Sensitivity Analysis and Robust Design of Pharmaceutical Manufacturing Processes

Abstract

The existence of parameter uncertainties(PU) limits model-based process design techniques. It also hinders the modernization of pharmaceutical manufacturing processes, which is necessitated for intensified market competition and Quality by Design (QbD) principles. Thus, in this thesis, proper approaches are proposed for efficient and effective sensitivity analysis and robust design of pharmaceutical processes. Moreover, the point estimate method (PEM) and polynomial chaos expansion (PCE) are further implemented for uncertainty propagation and quantification (UQ) in the proposed approaches. Global sensitivity analysis (GSA) provides quantitative measures on the influence of PU on process outputs over the entire parameter domain.

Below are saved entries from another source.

Lemma toggleFavorite_numeric (p : value) (st : AppState) :
  numericPlace p = true ->
  toggleFavorite p st = setFavorites (toggleUpdater p) st.
Proof.
  unfold toggleFavorite. destruct p as [v|o]; simpl; [discriminate|reflexivity].
Qed.

Lemma hasPlace_numeric (p : value) (favs : list value) :
  numericPlace p = true ->
  Forall (fun f => numericPlace f = true) favs ->
  hasPlace p favs = Ok (existsb (sameAs p) favs).
Proof.
  intros Hp Hfavs. apply some_pure. now apply Forall_isSamePlace.
Qed.

(** C5: toggling a place on a favorites list of at most 12 place records
    gives a list of at most 12 entries; on a list of exactly 12 that does
    not hold the place, the new place comes first, the last entry is
    evicted and the others keep their order. *)
Theorem toggleFavorite_bounded (p : value) (st : AppState) :
  numericPlace p = true ->
  Forall (fun f => numericPlace f = true) (favorites st) ->
  length (favorites st) <= 12 ->
  exists st',
    toggleFavorite p st = Ok st'
    /\ length (favorites st') <= 12
    /\ (forall (older : list value) (oldest : value),
          favorites st = (older ++ [oldest])%list ->
          length (favorites st) = 12 ->
          hasPlace p (favorites st) = Ok false ->
          favorites st' = p :: older).
Proof.
  intros Hp Hfavs Hlen.
  rewrite toggleFavorite_numeric by assumption. unfold setFavorites.
  rewrite toggleUpdater_numeric by assumption. simpl.
  eexists. split; [reflexivity|]. simpl. split.
  - destruct (existsb (sameAs p) (favorites st)).
    + pose proof (length_filter_le (fun f => negb (sameAs p f)) (favorites st)). lia.
    + simpl. rewrite length_take. lia.
  - intros older oldest Hsplit Hfull Habsent.
    rewrite hasPlace_numeric in Habsent by assumption.
    injection Habsent as ->.
    rewrite Hsplit in Hfull |- *. rewrite length_app in Hfull. simpl in Hfull.
    change (take 12 (p :: older ++ [oldest])%list) with (p :: take 11 (older ++ [oldest])%list).
    rewrite take_app_length' by lia. reflexivity.
Qed.

(** C2 (as amended): on a favorites list of place records, toggling the
    same place twice restores whether the list holds it; when the list did
    not hold the place and has fewer than 12 entries, the two toggles give
    back the list itself, same contents in the same order. *)
Theorem toggleFavorite_twice (p : value) (st : AppState) :
  numericPlace p = true ->
  Forall (fun f => numericPlace f = true) (favorites st) ->
  exists st1 st2,
    toggleFavorite p st = Ok st1
    /\ toggleFavorite p st1 = Ok st2
    /\ hasPlace p (favorites st2) = hasPlace p (favorites st)
    /\ (hasPlace p (favorites st) = Ok false ->
        length (favorites st) < 12 -> st2 = st).
Proof.
  intros Hp Hfavs.
  rewrite toggleFavorite_numeric by assumption. unfold setFavorites at 1.
  rewrite toggleUpdater_numeric by assumption. simpl.
  eexists. eexists. split; [reflexivity|].
  rewrite toggleFavorite_numeric by assumption. unfold setFavorites. simpl.
  assert (Hfavs1 : Forall (fun f => numericPlace f = true)
                     (if existsb (sameAs p) (favorites st)
                      then List.filter (fun f => negb (sameAs p f)) (favorites st)
                      else take 12 (p :: favorites st))).
  { destruct (existsb (sameAs p) (favorites st)).
    - now apply Forall_filter_pure.
    - apply Forall_take. now constructor. }
  rewrite toggleUpdater_numeric by assumption. simpl.
  split; [reflexivity|]. simpl.
  rewrite (hasPlace_numeric p (favorites st)) by assumption.
  destruct (existsb (sameAs p) (favorites st)) eqn:Hex.
  - rewrite existsb_filter_negb. split; [|discriminate].
    rewrite hasPlace_numeric.
    + simpl. now rewrite sameAs_refl.
    + assumption.
    + constructor; [assumption|]. now apply Forall_take.
  - change (take 12 (p :: favorites st)) with (p :: take 11 (favorites st)) in *.
    simpl. rewrite sameAs_refl by assumption. simpl. split.
    + rewrite hasPlace_numeric; [|assumption|].
      * now rewrite existsb_filter_negb.
      * apply Forall_filter_pure. now inversion Hfavs1.
    + intros _ Hlen. rewrite take_ge by lia.
      rewrite filter_negb_id by assumption. now destruct st.
Qed.

End Favorites.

Two GSA techniques are presented in detail and computed with the PCE. The results from case studies show that GSA is able to quantify the heterogeneity of the information in PU and model structure and parameter dependencies affects significantly the final GSA result as well as output variation. Frameworks for robust process design are introduced to alleviate the adverse effect of PU on process performance. The first robust design framework is developed based on the PEM. The proposed approach has high computational efficiency and is able to take parameter dependencies into account. Then, a novel approach, in which the Gaussian mixture distribution (GMD) concept is combined with PEM, is proposed to handle non-Gaussian distribution. The resulting GMD-PEM concept provides a better trade-off between process efficiency and probability of constraint violations than other approaches. The second robust design framework is based on the iterative back-off strategy and PCE. It provides designs with the desired robustness, while the associated computational expense is independent from the optimization problem. The decoupling of optimization and UQ provides the possibility of implementing robust process design to more complex pharmaceutical manufacturing processes with large number of PU. In this thesis, the case studies include unit operations for (bio)chemical synthesis, separation (crystallization) and formulation (freeze-drying), which cover the complete production chain of pharmaceutical manufacturing. Results from the case studies reveal the significant impact of PU on process design. Also they show the efficiency and effectiveness of the proposed frameworks regarding process performance and robustness in the context of QbD.